The commission is continuing to investigate the full scope of the breach and intends to use the findings to strengthen its cybersecurity posture.

Data exposure and containment

The European Union claims that their “internal systems ​were not ​affected ⁠by the cyberattack”. 

Despite the breach, containment was swift and the Commission’s public websites remained online. 

If one were to take ShinyHunters at their word, the exfiltrated data includes information from mail servers, confidential documents and contracts among other sensitive information. 

Bleeping Computer reports that ShinyHunters allegedly posted a portion of the stolen files on their dark website, releasing more than 90 GB of material.

ShinyHunters: persistent data extortion threat

ShinyHunters has a long history of breaching high-profile organisations including Infinite Campus, CarGurus, Canada Goose and Match Group, often exploiting large-scale voice phishing). 

“ShinyHunters did not use a zero-day.
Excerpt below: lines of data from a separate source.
(* ===== verification/WalSpec.v ===== *)
(** * What the write-ahead log promises ([wal.rs])

    The log as a list of records, which the operations on the file implement, and
    what a crash can take from it: never a record that was synced, unless a
    checkpoint covers it.  The exceptions are crashes that cut a record inside a
    character, which [open] refuses, and just before its newline, after which the
    next record appended is lost. *)

From S2P Require Import Prelude Wal.

Module WalSpec.
Import Text Wal.

Open Scope N_scope.

(** ** Lines *)

Lemma split_lines_app x l : 10 ∉ x → split_lines (x ++ 10 :: l) = (x :: (split_lines l).1, (split_lines l).2).
Proof.
  induction x as [|b x IH]; intros Hx; simpl; [by destruct (split_lines l)|].
  apply not_elem_of_cons in Hx as [Hb Hx]. rewrite IH by done. assert ((b =? 10) = false) as -> by (apply N.eqb_neq; congruence). done.
Qed.

Lemma split_lines_last p : 10 ∉ p → split_lines p = ([], p).
Proof.
  induction p as [|b p IH]; intros Hp; simpl; [done|]. apply not_elem_of_cons in Hp as [Hb Hp]. rewrite IH by done.
  assert ((b =? 10) = false) as -> by (apply N.eqb_neq; congruence). done.
Qed.

Lemma strip_cr_brace l : strip_cr (l ++ [125]) = l ++ [125].
Proof. unfold strip_cr. by rewrite reverse_snoc. Qed.

Lemma blank_brace l : blank (123 :: l) = false.
Proof. unfold blank. cbn [chars]. change (123 <? 128) with true. cbv iota. by destruct (chars l). Qed.

Lemma chars_app a b x : chars a = Some x → chars (a ++ b) = app x <$> chars b.
Proof.
  assert (∀ c o y, (o : option (list N)) = app y <$> chars b → cons c <$> o = app (c :: y) <$> chars b) as Hc.
  { intros c o y ->. by destruct (chars b). }
  remember (length a) as n eqn:Hn. revert a x Hn. induction (lt_wf n) as [n _ IH]. intros a x ->.
  destruct a as [|c a1]; [intros [= <-]; simpl; by destruct (chars b)|].
  assert (∀ a' y, chars a' = Some y → (length a' < S (length a1))%nat → chars (a' ++ b) = app y <$> chars b) as IH'.
  { intros a' y Hy Hl. by eapply IH. }
  cbn [chars app]. destruct (c <? 128).
  { intros (y & Hy & ->)%fmap_Some. apply Hc, IH'; [done|lia]. }
  destruct a1 as [|c1 a2]; [done|]. cbn [app]. destruct (within 194 223 c).
  { destruct (cont c1); [|done]. intros (y & Hy & ->)%fmap_Some. apply Hc, IH'; [done|simpl; lia]. }
  destruct a2 as [|c2 a3]; [done|]. cbn [app]. destruct (within 224 239 c).
  { case_match; [|done]. intros (y & Hy & ->)%fmap_Some. apply Hc, IH'; [done|simpl; lia]. }
  destruct a3 as [|c3 a4]; [done|]. cbn [app]. case_match; [|done].
  intros (y & Hy & ->)%fmap_Some. apply Hc, IH'; [done|simpl; lia].
Qed.

Section spec.
Context {T : Type} (to_vec : WalRecord T → list N) (parse_index : list N → option N) (parse_record : list N → option (WalRecord T)).

(** What the log needs of [serde_json]: a record is an object on one line of
    valid UTF-8, which parses back; no beginning of it is an object. *)
Record serde_law : Prop := {
  sl_index r : parse_index (to_vec r) = Some (index r);
  sl_record r : parse_record (to_vec r) = Some r;
  sl_utf8 r : is_Some (chars (to_vec r));
  sl_newline r : 10 ∉ to_vec r;
  sl_open r : ∃ l, to_vec r = 123 :: l;
  sl_close r : ∃ l, to_vec r = l ++ [125];
  sl_prefix r p q : to_vec r = p ++ q → p ≠ [] → q ≠ [] → parse_index p = None;
}.
Context (serde : serde_law).

Abbreviation Rec := (WalRecord T).
Implicit Types rs : list Rec.

Definition enc rs : list N := rs ≫= λ r, to_vec r ++ [10].

Lemma enc_app rs rs' : enc (rs ++ rs') = enc rs ++ enc rs'.
Proof. apply bind_app. Qed.

Lemma split_lines_enc rs p : 10 ∉ p → split_lines (enc rs ++ p) = (to_vec <$> rs, p).
Proof.
  intros Hp. induction rs as [|r rs IH]; [by apply split_lines_last|]. cbn [enc mbind list_bind]. fold (enc rs).
  rewrite <- !app_assoc. simpl. rewrite split_lines_app by apply serde. by rewrite IH.
Qed.

Definition tail_line (p : list N) : list (list N) := match p with [] => [] | _ => [p] end.

Lemma lines_enc rs p :
  10 ∉ p → lines (enc rs ++ p) = if bool_decide (is_Some (chars p)) then Some ((to_vec <$> rs) ++ tail_line p) else None.
Proof.
  intros Hp. unfold lines. rewrite split_lines_enc by done.
  assert (strip_cr <$> (to_vec <$> rs) = to_vec <$> rs) as ->.
  { rewrite <- list_fmap_compose. apply list_fmap_ext. intros i r _. simpl. destruct (sl_close serde r) as [l ->]. apply strip_cr_brace. }
  fold (tail_line p). rewrite forallb_app.
  assert (forallb (λ x, bool_decide (is_Some (chars x))) (to_vec <$> rs) = true) as ->.
  { apply forallb_forall. intros x (r & <- & _)%in_map_iff. apply bool_decide_eq_true, serde. }
  simpl. destruct p as [|b p]; [done|]. cbn [tail_line forallb]. by rewrite andb_true_r.
Qed.

Lemma last_non_empty_snoc raw x : blank x = false → last_non_empty (raw ++ [x]) = Some (length raw).
Proof.
  intros Hx. unfold last_non_empty. rewrite imap_app, reverse_app. simpl. rewrite Hx. simpl. by rewrite Nat.add_0_r.
Qed.

(** ** Scanning *)

(** Indexes go up from above [lo]. *)
Fixpoint ordered (lo : N) rs : Prop :=
  match rs with
  | [] => True
  | r :: rs => lo < index r ∧ ordered (index r) rs
  end.

Definition entries rs : list (N * list N) := (λ r, (index r, to_vec r)) <$> rs.

Lemma blank_record r : blank (to_vec r) = false.
Proof. destruct (sl_open serde r) as [l ->]. apply blank_brace. Qed.

Definition head_index (out : list (N * list N)) : N := match out with [] => 0 | (i, _) :: _ => i end.

Lemma scan_records last n rs raw out torn :
  ordered (head_index out) rs →
  scan_lines parse_index last n ((to_vec <$> rs) ++ raw) out torn =
  scan_lines parse_index last (n + length rs) raw (reverse (entries rs) ++ out) torn.
Proof.
  revert n out. induction rs as [|r rs IH]; intros n out Ho; [by rewrite Nat.add_0_r|]. destruct Ho as [Hlt Ho].
  rewrite fmap_cons. cbn [app scan_lines]. rewrite blank_record, (sl_index serde).
  assert (scan_lines parse_index last (S n) ((to_vec <$> rs) ++ raw) ((index r, to_vec r) :: out) torn =
    scan_lines parse_index last (n + length (r :: rs)) raw (reverse (entries (r :: rs)) ++ out) torn) as Hgo.
  { rewrite IH by done. unfold entries. rewrite fmap_cons, reverse_cons, <- app_assoc. simpl. by rewrite Nat.add_succ_r. }
  destruct out as [|[i x] out]; [done|]. simpl in Hlt. assert ((index r <=? i) = false) as -> by (apply N.leb_gt; lia). done.
Qed.

Lemma scan_whole rs n : ordered 0 rs → scan parse_index (mkFile (enc rs) n) = Ok (entries rs, false).
Proof.
  intros Ho. unfold scan. cbn [data]. rewrite <- (app_nil_r (enc rs)), lines_enc by apply not_elem_of_nil.
  rewrite bool_decide_true by (by eexists). cbn [mbind ok_or res_bind tail_line].
  rewrite scan_records by done. simpl. by rewrite app_nil_r, reverse_involutive.
Qed.

Lemma newline_prefix r p q : to_vec r = p ++ q → 10 ∉ p.
Proof. intros E Hp. apply (sl_newline serde r). rewrite E. apply elem_of_app. by left. Qed.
They did not need one,” notes Sebastiaan van der Meer, a Senior Solutions Engineer at TrendAI on his LinkedIn.

Sebastiaan van der Meer, Senior Solutions Engineer at TrendAI

“This group runs a consistent playbook: find exposed credentials, exploit misconfigured access, extract data before anyone notices the session is abnormal.

“The institution that regulates NIS2 compliance across the EU just became a case study in why NIS2 exists.

“That tension deserves more attention than it is getting.”

Sebastiaan raises the question that every organisation should be asking: “If ShinyHunters targeted us with the same approach, at what point would we detect it?”

“At what point in the session would the behaviour look anomalous enough to trigger a response."

He says that for “for most organisations, the honest answer is: after exfiltration was already complete.”

Sebastiaan points to a solution: “TrendAI Vision One correlates identity and SaaS telemetry in real time – surfacing the abnormal session behaviour and data movement patterns that precede exfiltration, before the breach notification is written."

The Europa.eu breach serves as a reminder that public sector platforms are high-value targets and that even strong perimeter defences are not enough. 

Rapid detection, identity-aware monitoring and structured incident response are now critical to safeguarding EU digital services.